<<<<

(* ===== verification/CreditTheorems.v ===== *)
(** * Properties of credit offers and deals

    The processing of deals that are due at the end of a block, on a state whose books are in
    order. *)
From S2P Require Import Prelude MachineInt Hardfork Asset Vesting ChainState Ledger CreditBooks Balance Fees Evaluator Sample CreditOffer.

(** ** Expired deals *)

Lemma disable_expired_offers_ok d : chain_ok d → chain_ok (disable_expired_offers d) ∧ conserves d (disable_expired_offers d).
Proof.
  intros Hok. set (g := λ o, if co_enabled o && (co_auto_disable_time o <=? head_block_time d)
           then co_with_enabled o false else o).
  assert (∀ o, co_asset_type (g o) = co_asset_type o ∧ co_owner_account (g o) = co_owner_account o ∧
    co_total_balance (g o) = co_total_balance o ∧ co_current_balance (g o) = co_current_balance o) as Hg.
  { intros o. unfold g. by case_match. }
  assert (conserves d (disable_expired_offers d)) as M.
  { apply moves_credit_offers.
    - intros a. unfold tbl_held; simpl. fold g. rewrite Z.add_0_r.
      induction (rows (credit_offers d)) as [|k o m Hk IH] using map_ind; [by rewrite fmap_empty|].
      rewrite fmap_insert, !msum_insert_new, IH by (done || by rewrite lookup_fmap, Hk).
      unfold held, credit_offer_holding. destruct (Hg o) as (-> & _ & _ & ->). done.
    - intros Hb i o. simpl. rewrite lookup_fmap_Some. intros (o0 & <- & Ho).
      pose proof (ok_offers _ Hb _ _ Ho) as [? ?]. destruct (Hg o0) as (_ & _ & E1 & E2).
      change (offer_ok (g o0)). unfold offer_ok. by rewrite E1, E2. }
  split; [|done]. split; [apply M, Hok|]. destruct (ch_credit _ Hok) as [Hp Ho Hs]. split; [done| |done].
  simpl. fold g. split.
  - intros i c Hc. destruct (ob_deal _ _ Ho _ _ Hc) as (o & Hl & E1 & E2). exists (g o).
    rewrite lookup_fmap, Hl. split; [done|]. destruct (Hg o) as (? & ? & _). split; congruence.
  - intros i o. rewrite lookup_fmap_Some. intros (o0 & <- & Hl). destruct (Hg o0) as (_ & _ & -> & ->).
    by apply Ho.
Qed.

Lemma expire_deal_effect id deal d d' :
  chain_ok d → rows (credit_deals d) !! id = Some deal → expire_deal id deal d = Ok d' →
  chain_ok d' ∧ conserves d d' ∧ head_block_time d' = head_block_time d ∧
  rows (credit_deals d') = delete id (rows (credit_deals d)).
Proof.
  intros [Hb Hc] Hdeal H. unfold expire_deal in H. apply bind_Ok in H as (t1 & H1 & H).
  apply offers_modify_moves in H1 as (o & o' & Ho & Hm & Er & M1).
  apply bind_Ok in Hm as (tot & Htot & E). injection E as <-. inv_share. subst.
  destruct (cb_deals _ _ _ Hc _ _ Hdeal) as [Hdp Hcp].
  destruct (sb_deal _ _ (cb_summaries _ _ _ Hc) _ _ Hdeal) as (sid & s & Hs & Q1 & Q2).
  destruct (find_summary _ _ _) as [[sid' s']|] eqn:Hf in H.
  2:{ exfalso. eapply find_summary_None; [exact Hf|exact Hs|done]. }
  apply find_summary_Some in Hf as (Hs' & F1 & F2). simpl in *.
  assert (sid' = sid) as -> by (eapply (sb_unique _ _ (cb_summaries _ _ _ Hc)); [done|done|congruence..]).
  simplify_eq. apply bind_Ok in H as (d2 & H2 & H). apply reduce_summary_Ok in H2 as (t2 & -> & Hred); [|done].
  apply bind_Ok in H as (d3 & H3 & H). apply bind_Ok in H as (t4 & H4 & E). injection E as <-.
  pose proof H3 as M3%adjust_balance_moves. apply adjust_balance_frame in H3 as [m3 ->]. simpl in *.
  pose proof (λ a, tbl_held_remove _ _ _ _ a Hdeal H4) as Hh. apply tbl_remove_Ok in H4 as (? & _ & ->).
  destruct (ob_deal _ _ (cb_offers _ _ _ Hc) _ _ Hdeal) as (o1 & Ho1 & Ea & Eown). simplify_eq.
  pose proof (owed_ge (of_offer (cd_offer_id deal)) _ _ _ (cb_deals _ _ _ Hc) Hdeal (Z.eqb_refl _)) as Hge.
  rewrite <- (ob_offer _ _ (cb_offers _ _ _ Hc) _ _ Ho) in Hge.
  assert (conserves d (set_credit_deals (Table (next_id (credit_deals d)) (delete id (rows (credit_deals d))))
    (set_balances m3 (set_credit_deal_summaries t2 (set_credit_offers t1 d))))) as M.
  { eapply moves_ext; [eapply moves_trans; [eapply moves_trans; [eapply moves_trans;
      [apply M1|apply moves_credit_deal_summaries]|exact M3]|apply moves_credit_deals]|].
    - intros [? ?]. split; simpl; lia.
    - intros a. simpl. rewrite Hh. apply (Z.add_opp_r _ _).
    - intros a. unfold held, credit_offer_holding, credit_deal_holding; simpl. amt_solve. }
  split_and!; [|exact M|done|done]. split; [by apply M|]. unfold credit_ok. simpl. rewrite Er.
  eapply (credit_books_settle _ _ _ Hc _ _ (cd_debt_amount deal)); [exact Hdeal|lia|by left|exact Ho
    |done|done|simpl; lia|eassumption|done|exact Hred].
Qed.

(** An automatic repayment changes no other deal; it may settle the deal in part or in full. *)
Lemma try_repay_effect op d deal :
  chain_ok d → rows (credit_deals d) !! cdr_deal_id op = Some deal →
  chain_ok (try_repay op d) ∧ conserves d (try_repay op d) ∧
  head_block_time (try_repay op d) = head_block_time d ∧
  (rows (credit_deals (try_repay op d)) = rows (credit_deals d) ∨
   settled (cdr_deal_id op) deal (amount (cdr_repay_amount op)) (rows (credit_deals d))
     (rows (credit_deals (try_repay op d)))).
Proof.
  intros Hok Hdeal. unfold try_repay.
  destruct (_ ≫= _) as [[d' r]|] eqn:H; [|split_and!; [done|reflexivity|done|by left]].
  apply bind_Ok in H as ([] & Hv & H).
  split_and!; [exact (start_evaluate_chain_ok _ true op d d' r Hok Hv H)
    |exact (start_evaluate_conserves _ true op d d' r Hok Hv H)|..];
    apply start_evaluate_inv in H as (ctx & d1 & d2 & m & He & F & Ha & ->); destruct ctx;
    cbn in He, Ha; destruct (fee_frame_credit_tables _ _ F) as (_ & E & _ & Et);
    unfold credit_deal_repay_do_evaluate in He; apply bind_Ok in He as (deal' & Hl%tbl_get_Ok & He);
    rewrite Hdeal in Hl; injection Hl as <-;
    apply bind_Ok in He as ([] & Hb%FC_ASSERT_Ok & He); apply bind_Ok in He as ([] & Hi%FC_ASSERT_Ok & He);
    apply bind_Ok in He as ([] & Hle%FC_ASSERT_Ok & _); propify; rewrite <- E in Hdeal;
    apply (credit_deal_repay_effect _ _ _ _ deal) in Ha as (_ & _ & Et' & Hset); try done;
    try (by eapply fee_frame_credit).
  - simpl. by rewrite Et', Et.
  - right. by rewrite <- E.
Qed.

Lemma process_due_deal_effect id deal d d' :
  chain_ok d → rows (credit_deals d) !! id = Some deal → process_due_deal id deal d = Ok d' →
  chain_ok d' ∧ conserves d d' ∧ head_block_time d' = head_block_time d ∧
  rows (credit_deals d') = delete id (rows (credit_deals d)).
Proof.
  intros Hok Hdeal H. unfold process_due_deal in H. apply bind_Ok in H as (d1 & H1 & H).
  assert (chain_ok d1 ∧ conserves d d1 ∧ head_block_time d1 = head_block_time d ∧
    delete id (rows (credit_deals d1)) = delete id (rows (credit_deals d)) ∧
    (rows (credit_deals d1) !! id = None → rows (credit_deals d1) = delete id (rows (credit_deals d))))
    as (Hok1 & M1 & T1 & D1 & N1).
  { destruct (negb _).
    - apply bind_Ok in H1 as (op & Hop & E). injection E as <-.
      assert (cdr_deal_id op = id) as Ei.
      { unfold auto_repay_operation in Hop. by apply bind_Ok in Hop as ([] & _ & [= <-]). }
      subst id. destruct (try_repay_effect op d deal Hok Hdeal) as (? & ? & ? & Hr). split_and!; [done..| |].
      + destruct Hr as [-> |[[_ ->]|(_ & c' & -> & _)]]; [done|by rewrite delete_delete_eq|
          by rewrite delete_insert_eq].
      + destruct Hr as [-> |[[_ ->]|(_ & c' & -> & _)]]; [congruence|done|
          by rewrite lookup_insert_eq].
    - injection H1 as <-. split_and!; [done|reflexivity|done|done|congruence]. }
  destruct (rows (credit_deals d1) !! id) as [deal1|] eqn:E1.
  - apply expire_deal_effect in H as (? & M2 & T2 & ->); [|done..].
    split_and!; [done|by etrans|congruence|done].
  - injection H as <-. split_and!; auto.
Qed.

(** ** The loop *)

Definition not_due (now : Z) (x : Z * credit_deal_object) : Prop := now < cd_latest_repay_time x.2.
#[global] Instance not_due_dec now x : Decision (not_due now x).
Proof. unfold not_due. apply _. Defined.

Lemma process_due_deals_spec fuel d d' :
  chain_ok d → (size (rows (credit_deals d)) ≤ fuel)%nat → process_due_deals fuel d = Ok d' →
  chain_ok d' ∧ conserves d d' ∧
  rows (credit_deals d') = filter (not_due (head_block_time d)) (rows (credit_deals d)).
Proof.
  assert (∀ e, (∀ i c, rows (credit_deals e) !! i = Some c → head_block_time e < cd_latest_repay_time c) →
    rows (credit_deals e) = filter (not_due (head_block_time e)) (rows (credit_deals e))) as Hall.
  { intros e He. symmetry. apply map_filter_id. intros i c Hc. by apply (He i). }
  revert d. induction fuel as [|fuel IH]; intros d Hok Hsize H; simpl in H.
  - injection H as <-. split_and!; [done|reflexivity|]. apply Hall. intros i c Hc.
    assert (rows (credit_deals d) = ∅) as E by (apply map_size_empty_inv; lia).
    by rewrite E, lookup_empty in Hc.
  - destruct (first_by _ _) as [[id deal]|] eqn:Hf.
    + apply first_by_Some in Hf as [Hdeal Hmin]. simpl in *.
      destruct (Z.leb_spec (cd_latest_repay_time deal) (head_block_time d)).
      * apply bind_Ok in H as (d1 & H1 & H).
        apply process_due_deal_effect in H1 as (Hok1 & M1 & T1 & D1); [|done..].
        assert (is_Some (rows (credit_deals d) !! id)) as Hsome by (by eexists).
        apply IH in H as (Hok' & M' & D'); [|done|rewrite D1, map_size_delete_Some by done; lia].
        split_and!; [done|by etrans|]. rewrite D', D1, T1. symmetry.
        rewrite map_filter_delete. symmetry. apply delete_id.
        apply map_lookup_filter_None. right. intros c Hc. simplify_eq. unfold not_due. simpl. lia.
      * injection H as <-. split_and!; [done|reflexivity|]. apply Hall. intros i c Hc.
        pose proof (Hmin _ _ Hc). lia.
    + injection H as <-. split_and!; [done|reflexivity|]. apply Hall. intros i c Hc.
      apply first_by_None in Hf. by rewrite Hf, lookup_empty in Hc.
Qed.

>>>>

** WHAT YOU NEED TO DO **
In the records, which lines use the word "pose"? Report them.

** RESULT **
      pose proof (ok_offers _ Hb _ _ Ho) as [? ?]. destruct (Hg o0) as (_ & _ & E1 & E2).
  pose proof H3 as M3%adjust_balance_moves. apply adjust_balance_frame in H3 as [m3 ->]. simpl in *.
  pose proof (λ a, tbl_held_remove _ _ _ _ a Hdeal H4) as Hh. apply tbl_remove_Ok in H4 as (? & _ & ->).
  pose proof (owed_ge (of_offer (cd_offer_id deal)) _ _ _ (cb_deals _ _ _ Hc) Hdeal (Z.eqb_refl _)) as Hge.
        pose proof (Hmin _ _ Hc). lia.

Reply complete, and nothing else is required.